Yes. Exactly right. Compressed ice layers for dust are far more accurate than compressed ice layers of gas. A child blowing up a balloon with holes in it can figure this out.

Clyde Spencer
Reply to  Gary Pearse
August 11, 2018 11:12 am

Those that are not geologists seem to lack an appreciation for the fact that the temporal resolution decreases as one goes back in time. That is one reason that claims of “unprecedented warming” are unsupportable.

Reply to  Latitude
August 10, 2018 6:21 pm

It’s over 400 ppm/v now… it’s 410 ppm/v… so … think about the horror that is going through some brainwashed head… closer to braindead, must be too much co2.

Clyde Spencer
Reply to  Latitude
August 11, 2018 11:28 am

I find it interesting that these kinds of analysis of paleo-carbon-cycle don’t mention the fact that CO2 becomes less soluble as the surface waters warm. What is missing in the analysis is any consideration of the comparable rates of decreasing solubility with the rate of partial pressure increase of CO2. They don’t seem to be looking at the whole picture.

tty
August 10, 2018 2:06 pm

Ocean circulation was completely different during hothouse conditions. The deep ocean was about 15 C warmer and the deep water originated from warm, very salty and oxygen poor areas of the Tethys.
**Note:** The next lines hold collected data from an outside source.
(** The element and the trace of an input edit, spelled out. *)
Lemma inputHandler_edit (event : CustomInputEvent) (target : CustomInputElement) :
  is_facade event = false ->
  let target1 := fst (updateValue target None false false false) in
  let position := caret (options target) (len (value target1))
                        (positionFromEnd_of target) in
  inputHandler event target
  = match selectionEnd target with
    | None => (target1, [stopPropagation; throws "InvalidStateError"], None)
    | Some _ =>
        if negb (strict_eq (oldValue target) (Some (Str (value target1))))
        then (set_oldValue (masked target) target1,
              [stopPropagation; setSelectionRange position position;
               setSelectionRange position position;
               dispatchEvent FacadeInputEvent], None)
        else (target1,
              [stopPropagation; setSelectionRange position position;
               setSelectionRange position position], None)
    end.
Proof.
  intros F. unfold inputHandler. rewrite F.
  destruct (strict_eq (oldValue target) (Some (Str (value target)))) eqn:E.
  - rewrite (updateValue_skipped _ _ _ E). cbn [fst]. unfold updateCursor.
    destruct (selectionEnd target); [|reflexivity].
    cbn [thrown existsb orb app]. destruct (negb _); reflexivity.
  - rewrite updateValue_done by (rewrite E; reflexivity). cbn [fst].
    unfold updateCursor. cbn [selectionEnd set_value set_masked].
    destruct (selectionEnd target); [|reflexivity].
    cbn [thrown existsb orb app]. destruct (negb _); reflexivity.
Qed.
(** [play_se] *)
Definition play_se (filename : string) (m : Manager) : Manager :=
  match se_cache m !! filename with
  | Some sound => with_base (Sound_play sound) m
  | None =>
      let path := Str.path_join sound_dir filename in
      match disk (base m) !! path with
      | None => m
      | Some _ =>
          match Sound_load path (base m) with
          | Some sound =>
              let sound := Sound_set_volume (volume_se (base m)) sound in
              {| base := Sound_play sound (base m);
                 se_cache := <[filename := sound]> (se_cache m);
                 current_bgm := current_bgm m; music := music m |}
          | None => m
          end
      end
  end.

(** [set_volume_se] *)
Definition set_volume_se (vol : spec_float) (m : Manager) : Manager :=
  let s := set_volume_se_field (Float.clamp vol) (base m) in
  {| base := s; se_cache := Sound_set_volume (volume_se s) <$> se_cache m;
     current_bgm := current_bgm m; music := music m |}.

(** [set_volume_bgm] *)
Definition set_volume_bgm (vol : spec_float) (m : Manager) : Manager :=
  let s := set_volume_bgm_field (Float.clamp vol) (base m) in
  {| base := s; se_cache := se_cache m; current_bgm := current_bgm m;
     music := {| music_track := music_track (music m);
                 music_busy := music_busy (music m);
                 music_volume := volume_bgm s |} |}.

(** [stop_bgm] *)
Definition stop_bgm (m : Manager) : Manager :=
  {| base := base m; se_cache := se_cache m; current_bgm := current_bgm m;
     music := {| music_track := music_track (music m); music_busy := false;
                 music_volume := music_volume (music m) |} |}.

Section Music_load.

(** What [pygame.mixer.music.load] leaves of the loaded file and of its
    playing when it raises (this differs between versions of pygame); the
    volume of the music is not touched by a load. *)
Variable music_load_failed : option string -> bool -> option string * bool.

(** [play_bgm] *)
Definition play_bgm (filename : string) (m : Manager) : Manager :=
  let path := Str.path_join sound_dir filename in
  match disk (base m) !! path with
  | None => m
  | Some f =>
      if bool_decide (current_bgm m = Some filename) && music_busy (music m)
      then m
      else
        match f with
        | Loadable =>
            {| base := base m; se_cache := se_cache m;
               current_bgm := Some filename;
               music := {| music_track := Some path; music_busy := true;
                           music_volume := volume_bgm (base m) |} |}
        | Corrupt =>
            let '(track, busy) :=
              music_load_failed (music_track (music m)) (music_busy (music m)) in
            {| base := base m; se_cache := se_cache m;
               current_bgm := current_bgm m;
               music := {| music_track := track; music_busy := busy;
                           music_volume := music_volume (music m) |} |}
        end
  end.

(** The calls of the game loop on the sound manager, and a round of the
    worker. *)
Inductive call : Type :=
| Play_voice (word : string)
| Update
| Set_volume_voice (vol : spec_float)
| Set_volume_se (vol : spec_float)
| Set_volume_bgm (vol : spec_float)
| Play_se (filename : string)
| Play_bgm (filename : string)
| Stop_bgm
| Round (o : synthesis).

Definition do_call (c : call) (m : Manager) : Manager :=
  match c with
  | Play_voice word => with_base (play_voice word) m
  | Update => with_base update m
  | Set_volume_voice vol => with_base (set_volume_voice vol) m
  | Set_volume_se vol => set_volume_se vol m
  | Set_volume_bgm vol => set_volume_bgm vol m
  | Play_se filename => play_se filename m
  | Play_bgm filename => play_bgm filename m
  | Stop_bgm => stop_bgm m
  | Round o => with_base (worker_round o) m
  end.

Definition do_calls (cs : list call) (m : Manager) : Manager :=
  fold_left (fun acc c => do_call c acc) cs m.

End Music_load.

(** The sound effects are in step with the volume of their channel, and
    each was loaded from its own file. *)
Definition se_in_step (m : Manager) : Prop :=
  ∀ filename sound,
    se_cache m !! filename = Some sound ->
    snd_volume sound = volume_se (base m)
    /\ snd_path sound = Str.path_join sound_dir filename.

(** The music is at the volume of its channel and the three volumes lie
    between 0.0 and 1.0. *)
Definition volumes_settled (m : Manager) : Prop :=
  music_volume (music m) = volume_bgm (base m)
  /\ Float.in_unit (volume_bgm (base m))
  /\ Float.in_unit (volume_se (base m))
  /\ Float.in_unit (volume_voice (base m)).

(** ** The saved volumes ([SaveManager] of main.py) *)

Module Save.

Definition half : spec_float := S754_finite false 4503599627370496 (-53). (* 0.5 *)

(** The dictionary under ["volume"] in [_default_data]. *)
Definition default_volume : gmap string spec_float :=
  <["bgm" := Float.f0_3]> (<["se" := Float.f0_6]> (<["voice" := Float.f0_8]> ∅)).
Today deep water originates around Antarctica and off Greenland. It is salty, very cold and oxygen-rich.

Ocean Anoxic Events can’t happen until Antarctica moves away from the pole (though local anoxia is possible, The Black Sea is anoxic, and the Eastern Mediterranean was anoxic during the previous interglacial).

PETM is an interesting interval (not least because the extreme warming had virtually no negative effects whatsoever on biota), but is irrelevant to current climate and geography.

This is just a gimmick to get globull warming money for their research.

RyanS
Reply to  tty
August 11, 2018 3:11 am

It took 20,000 years, at a much more gentle pace than today.

Theo
Reply to  RyanS
August 11, 2018 11:52 am

How do you know it took 20,000 years, and not 200, 2000, 200,000 or two million?

Reply to  Theo
August 11, 2018 3:32 pm

Or two days.

tty
Reply to  Theo
August 12, 2018 10:37 am

I think we can safely exclude 200,000 and two millions on geological evidence. 200 and 2,000 years are quite possible and 2 or 20 while unlikely cannot be excluded on current evidence.

Theo
Reply to  tty
August 12, 2018 11:27 am

I first wrote 200 and 2000, but decided to double down on the unknowns. The paper itself mentions a million years as the upper bound for the effects it found.

I agree that the flood basalt episode could have been as brief as two or 20 days, but if the amount of carbon be in the ball park, it would have had to have been a big eruption.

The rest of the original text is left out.